Radon is a gas that can seep into homes through cracks in the foundation and other places. Once radon has found its way into your living space, it can accumulate to high levels without you even realizing it. The only way to eliminate the harmful gas is by getting rid of it with professional help. Radon mitigation specialists offer radon treatment in New Jersey to help you detect where radon may be entering your home and seal up any gaps to prevent it from coming in.
Radon is a radioactive gas that can cause lung cancer. It comes from the uranium in soil and rock and moves through the ground to enter homes. Radon gas is colorless, odorless, and tasteless, but it can cause you to develop lung cancer over time. The risk for developing lung cancer from radon exposure is greater when breathing radon for many years. You now probably know why it is essential to mitigate radon problems in your houses and prevent further entry.
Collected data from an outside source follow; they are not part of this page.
(** The amended C5 at work: a transcribe job without a file is enqueued
    with its metadata, an unknown provider is refused, and a claimed job
    without its input is failed without a backend call. *)
Lemma enqueue_checks_provider_only_witness :
  let job := sample_job 1 TRANSCRIBE PROCESSING 10 in
  let w := world_with job (sample_submission "S") in
  (exists row,
     create_job 5 TRANSCRIBE None None None
       (Some [("autoSummarize", JBool true)]) "local" empty_store
     = inr (1, {| jobs := [row]; jobs_seq := 1; audio_submissions := [] |})
     /\ Job.status row = PENDING
     /\ Job.input_file_path row = None
     /\ Job.metadata row
        = Some (TextJson (JObj [("autoSummarize", JBool true)])))
  /\ (exists e,
        create_job 5 TRANSCRIBE (Some "a.wav") None None None "nonexistent"
          empty_store = inl e
        /\ exn_cls e = IntegrityError)
  /\ fst (process_job sample_env job w) = inr tt
  /\ calls (snd (process_job sample_env job w)) = []
  /\ exists lost,
       get_job 1 (db (snd (process_job sample_env job w))) = Some lost
       /\ Job.status lost = FAILED
       /\ Job.error_message lost
          = Some "No input file path for transcribe job".
Proof.
  intros job w. split; [| split].
  - destruct (enqueue_checks_provider_only 5 TRANSCRIBE None None None
                (Some [("autoSummarize", JBool true)])
                "local" empty_store sample_env w job) as (Hacc & _ & _).
    destruct (Hacc eq_refl)
      as (row & Hc & _ & _ & Hst & _ & _ & Hin & _ & _ & _ & Hmd & _).
    exists row.
    split; [exact Hc | split; [exact Hst | split; [exact Hin | exact Hmd]]].
  - destruct (enqueue_checks_provider_only 5 TRANSCRIBE (Some "a.wav") None
                None None "nonexistent" empty_store sample_env w job)
      as (_ & Hrej & _).
    exact (Hrej eq_refl).
  - destruct (enqueue_checks_provider_only 5 TRANSCRIBE None None None None
                "local" empty_store sample_env w job) as (_ & _ & Hrun).
    assert (Hw : store_wf (db w)) by solve_wf.
    assert (Hin : In job (jobs (db w))) by (simpl; tauto).
    assert (Hmd : Job.metadata job <> Some TextInvalid) by discriminate.
    destruct (Hrun Hw Hin Hmd "No input file path for transcribe job"
                (or_introl (conj eq_refl (conj eq_refl eq_refl))))
      as (Hret & Hcalls & lost & Hl & _ & Hst & Hmsg & _).
    split; [exact Hret |]. split; [exact Hcalls |].
    exists lost. split; [exact Hl | split; [exact Hst | exact Hmsg]].
Defined.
Luckily, there are several steps you can take to minimize the risk of having radon in your home. Firstly, you should have your home tested for radon, especially if there are smokers or people with compromised immune systems living there.
In response to high radon levels in your home, mitigation professionals are trained in the latest techniques for identifying whether radon gas is present in your home. They’ll use a monitor to measure the level of radon in your environment, make recommendations, and create an action plan. Mitigation professionals also fix up common dangers when they come across them in the process.
Radon mitigation is a process in which radon levels are reduced to safe levels in a building. The most common mitigation technique is sealing and venting. In this method, radon gas can be removed from your home or office by using a vent that is vented outside and installing a fan that keeps the air pressure in the house less than atmospheric. There are also other sophisticated methods for radon treatment, such as sub-slab-depressurization. Sub-slab depressurization has more moving parts but is less costly for big commercial buildings.